─── DATA TO USE ───

(** Year, month (1-12) and day of the month of a day number, in the
    proleptic Gregorian calendar. *)
Definition civil_from_days (d : Z) : Z * Z * Z :=
  let z := d + 719468 in
  let era := z / 146097 in
  let doe := z - era * 146097 in
  let yoe := (doe - doe / 1460 + doe / 36524 - doe / 146096) / 365 in
  let doy := doe - (365 * yoe + yoe / 4 - yoe / 100) in
  let mp := (5 * doy + 2) / 153 in
  let day := doy - (153 * mp + 2) / 5 + 1 in
  let month := if mp <? 10 then mp + 3 else mp - 9 in
  let year := yoe + era * 400 + (if month <=? 2 then 1 else 0) in
  (year, month, day).

(** [toISOString()]: [YYYY-MM-DDTHH:mm:ss.sssZ] in UTC, with the expanded
    signed six-digit year outside 0000-9999. *)
Definition toISOString (t : Z) : string :=
  let '(y, m, d) := civil_from_days (day_of t) in
  let ms := time_in_day t in
  let year :=
    if (0 <=? y) && (y <=? 9999) then pad 4 y
    else (if y <? 0 then "-" else "+") ++ pad 6 (Z.abs y) in
  year ++ "-" ++ pad 2 m ++ "-" ++ pad 2 d ++ "T"
    ++ pad 2 (ms / 3600000) ++ ":" ++ pad 2 (ms / 60000 mod 60) ++ ":"
    ++ pad 2 (ms / 1000 mod 60) ++ "." ++ pad 3 (ms mod 1000) ++ "Z".

Definition weekday_short (w : Z) : string :=
  nth (Z.to_nat w) ["Sun"; "Mon"; "Tue"; "Wed"; "Thu"; "Fri"; "Sat"] "".

Definition month_short (m : Z) : string :=
  nth (Z.to_nat (m - 1))
    ["Jan"; "Feb"; "Mar"; "Apr"; "May"; "Jun";
     "Jul"; "Aug"; "Sep"; "Oct"; "Nov"; "Dec"] "".

(** [toLocaleDateString('en-US', {weekday: 'short', month: 'short',
    day: 'numeric'})], in the local time zone. *)
Definition toLocaleDateString (c : Clock) (t : Z) : string :=
  let '(_, m, d) := civil_from_days (day_of (t + utcOffset c)) in
  weekday_short (getDay c t) ++ ", " ++ month_short m ++ " " ++ pretty (Z.to_N d).

End Date.

(** ** services/shipping-calculator.js

  The tables of the service and its methods over exact rationals: zones,
  methods, rates, their order and the delivery estimate.  The cents of a
  quote are those of [ShippingCalculator64], which computes as JavaScript
  does. *)

Module ShippingCalculator.

Import JS.
Local Open Scope string_scope.
Local Open Scope Q_scope.

(** The keys of [US_SHIPPING_ZONES] (1-6) and of [INTERNATIONAL_ZONES]
    (A-E). *)
Inductive USZone : Type := Zone1 | Zone2 | Zone3 | Zone4 | Zone5 | Zone6.
Inductive InternationalZone : Type := ZoneA | ZoneB | ZoneC | ZoneD | ZoneE.
Inductive Zone : Type :=
| Domestic (z : USZone)
| International (z : InternationalZone).

(** Shipping zones for US, in the order [Object.entries] lists them. *)
Definition US_SHIPPING_ZONES : list (USZone * list string) :=
  [ (Zone1, ["CA"; "NV"; "AZ"]);
    (Zone2, ["OR"; "WA"; "ID"; "MT"; "WY"; "UT"; "CO"; "NM"]);
    (Zone3, ["ND"; "SD"; "NE"; "KS"; "OK"; "TX"; "MN"; "IA"; "MO"; "AR"; "LA"]);
    (Zone4, ["WI"; "IL"; "MI"; "IN"; "OH"; "KY"; "TN"; "MS"; "AL"]);
    (Zone5, ["ME"; "NH"; "VT"; "MA"; "RI"; "CT"; "NY"; "NJ"; "PA"; "DE"; "MD";
             "DC"; "VA"; "WV"; "NC"; "SC"; "GA"; "FL"]);
    (Zone6, ["AK"; "HI"; "PR"; "VI"; "GU"; "AS"]) ].

(** International shipping zones *)
Definition INTERNATIONAL_ZONES : list (InternationalZone * list string) :=
  [ (ZoneA, ["CA"; "MX"]);
    (ZoneB, ["GB"; "DE"; "FR"; "NL"; "BE"; "AT"; "CH"; "IE"; "DK"; "SE"; "NO"; "FI"]);
    (ZoneC, ["PL"; "CZ"; "HU"; "RO"; "BG"; "SK"; "SI"; "HR"; "EE"; "LV"; "LT"]);
    (ZoneD, ["JP"; "KR"; "AU"; "NZ"; "SG"; "HK"; "TW"]);
    (ZoneE, []) ].

(** Base shipping rates (in USD) *)
Definition US_standard (z : USZone) : Q :=
  match z with
  | Zone1 => 5.99 | Zone2 => 6.99 | Zone3 => 7.99
  | Zone4 => 8.99 | Zone5 => 9.99 | Zone6 => 14.99
  end.

Definition US_express (z : USZone) : Q :=
  match z with
  | Zone1 => 12.99 | Zone2 => 14.99 | Zone3 => 16.99
  | Zone4 => 18.99 | Zone5 => 19.99 | Zone6 => 29.99
  end.

Definition US_overnight (z : USZone) : Q :=
  match z with
  | Zone1 => 24.99 | Zone2 => 29.99 | Zone3 => 34.99
  | Zone4 => 39.99 | Zone5 => 44.99 | Zone6 => 59.99
  end.

Definition international_standard (z : InternationalZone) : Q :=
  match z with
  | ZoneA => 12.99 | ZoneB => 19.99 | ZoneC => 24.99
  | ZoneD => 29.99 | ZoneE => 34.99
  end.

Definition international_express (z : InternationalZone) : Q :=
  match z with
  | ZoneA => 24.99 | ZoneB => 39.99 | ZoneC => 49.99
  | ZoneD => 59.99 | ZoneE => 69.99
  end.

(** [SHIPPING_RATES.US] and [SHIPPING_RATES.international], by method. *)
Definition SHIPPING_RATES_US : list (string * (USZone -> Q)) :=
  [ ("standard", US_standard); ("express", US_express);
    ("overnight", US_overnight) ].

Definition SHIPPING_RATES_international
  : list (string * (InternationalZone -> Q)) :=
  [ ("standard", international_standard); ("express", international_express) ].

(** Weight surcharges per additional pound *)
Definition WEIGHT_SURCHARGES_US : Q := 0.50.
Definition WEIGHT_SURCHARGES_international : Q := 1.50.

Record EstimatedDays : Type := { min : Z; max : Z }.

Record MethodInfo : Type := {
  info_name : string;
  info_description : string;
  info_estimatedDays : EstimatedDays
}.

(** Shipping methods with estimated delivery times *)
Definition SHIPPING_METHODS : list (string * MethodInfo) :=
  [ ("standard", {| info_name := "Standard Shipping";
                    info_description := "Delivered in 5-7 business days";
                    info_estimatedDays := {| min := 5; max := 7 |} |});
    ("express", {| info_name := "Express Shipping";
                   info_description := "Delivered in 2-3 business days";
                   info_estimatedDays := {| min := 2; max := 3 |} |});
    ("overnight", {| info_name := "Overnight Shipping";
                     info_description := "Delivered next business day";
                     info_estimatedDays := {| min := 1; max := 1 |} |}) ].

(** International shipping methods *)
Definition INTERNATIONAL_METHODS : list (string * MethodInfo) :=
  [ ("standard", {| info_name := "International Standard";
                    info_description := "Delivered in 10-21 business days";
                    info_estimatedDays := {| min := 10; max := 21 |} |});
    ("express", {| info_name := "International Express";
                   info_description := "Delivered in 5-10 business days";
                   info_estimatedDays := {| min := 5; max := 10 |} |}) ].

(** Free shipping thresholds *)
Definition FREE_SHIPPING_US_threshold : Q := 75.
Definition FREE_SHIPPING_US_method : string := "standard".
Definition FREE_SHIPPING_international_threshold : Q := 150.
Definition FREE_SHIPPING_international_method : string := "standard".

(** The calculator object and its constructor options. *)
Record ShippingCalculator : Type := {
  freeShippingEnabled : bool;
  handlingFee : Q
}.

Record Options : Type := {
  opt_freeShippingEnabled : option bool;
  opt_handlingFee : option Q
}.

Definition constructor (options : Options) : ShippingCalculator :=
  {| freeShippingEnabled := default true (opt_freeShippingEnabled options);
     handlingFee := default 0 (opt_handlingFee options) |}.

(** The first zone whose list includes the code. *)
Fixpoint find_zone {Z : Type} (zones : list (Z * list string))
    (code : option string) : option Z :=
  match zones with
  | [] => None
  | (zone, codes) :: rest =>
      if includes codes code then Some zone else find_zone rest code
  end.

(** Get shipping zone for US state *)
Definition getUSZone (state : option string) : USZone :=
  let stateCode := toUpperCase_opt state in
  default Zone5 (find_zone US_SHIPPING_ZONES stateCode).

───

## TASK TO CARRY OUT
Within the material above, transcribe exactly the lines that run from the line holding "Zone3 => 7.99" through the line holding "in 5-7 business".

## EXERCISE ANSWER
  | Zone1 => 5.99 | Zone2 => 6.99 | Zone3 => 7.99
  | Zone4 => 8.99 | Zone5 => 9.99 | Zone6 => 14.99
  end.

Definition US_express (z : USZone) : Q :=
  match z with
  | Zone1 => 12.99 | Zone2 => 14.99 | Zone3 => 16.99
  | Zone4 => 18.99 | Zone5 => 19.99 | Zone6 => 29.99
  end.

Definition US_overnight (z : USZone) : Q :=
  match z with
  | Zone1 => 24.99 | Zone2 => 29.99 | Zone3 => 34.99
  | Zone4 => 39.99 | Zone5 => 44.99 | Zone6 => 59.99
  end.

Definition international_standard (z : InternationalZone) : Q :=
  match z with
  | ZoneA => 12.99 | ZoneB => 19.99 | ZoneC => 24.99
  | ZoneD => 29.99 | ZoneE => 34.99
  end.

Definition international_express (z : InternationalZone) : Q :=
  match z with
  | ZoneA => 24.99 | ZoneB => 39.99 | ZoneC => 49.99
  | ZoneD => 59.99 | ZoneE => 69.99
  end.

(** [SHIPPING_RATES.US] and [SHIPPING_RATES.international], by method. *)
Definition SHIPPING_RATES_US : list (string * (USZone -> Q)) :=
  [ ("standard", US_standard); ("express", US_express);
    ("overnight", US_overnight) ].

Definition SHIPPING_RATES_international
  : list (string * (InternationalZone -> Q)) :=
  [ ("standard", international_standard); ("express", international_express) ].

(** Weight surcharges per additional pound *)
Definition WEIGHT_SURCHARGES_US : Q := 0.50.
Definition WEIGHT_SURCHARGES_international : Q := 1.50.

Record EstimatedDays : Type := { min : Z; max : Z }.

Record MethodInfo : Type := {
  info_name : string;
  info_description : string;
  info_estimatedDays : EstimatedDays
}.

(** Shipping methods with estimated delivery times *)
Definition SHIPPING_METHODS : list (string * MethodInfo) :=
  [ ("standard", {| info_name := "Standard Shipping";
                    info_description := "Delivered in 5-7 business days";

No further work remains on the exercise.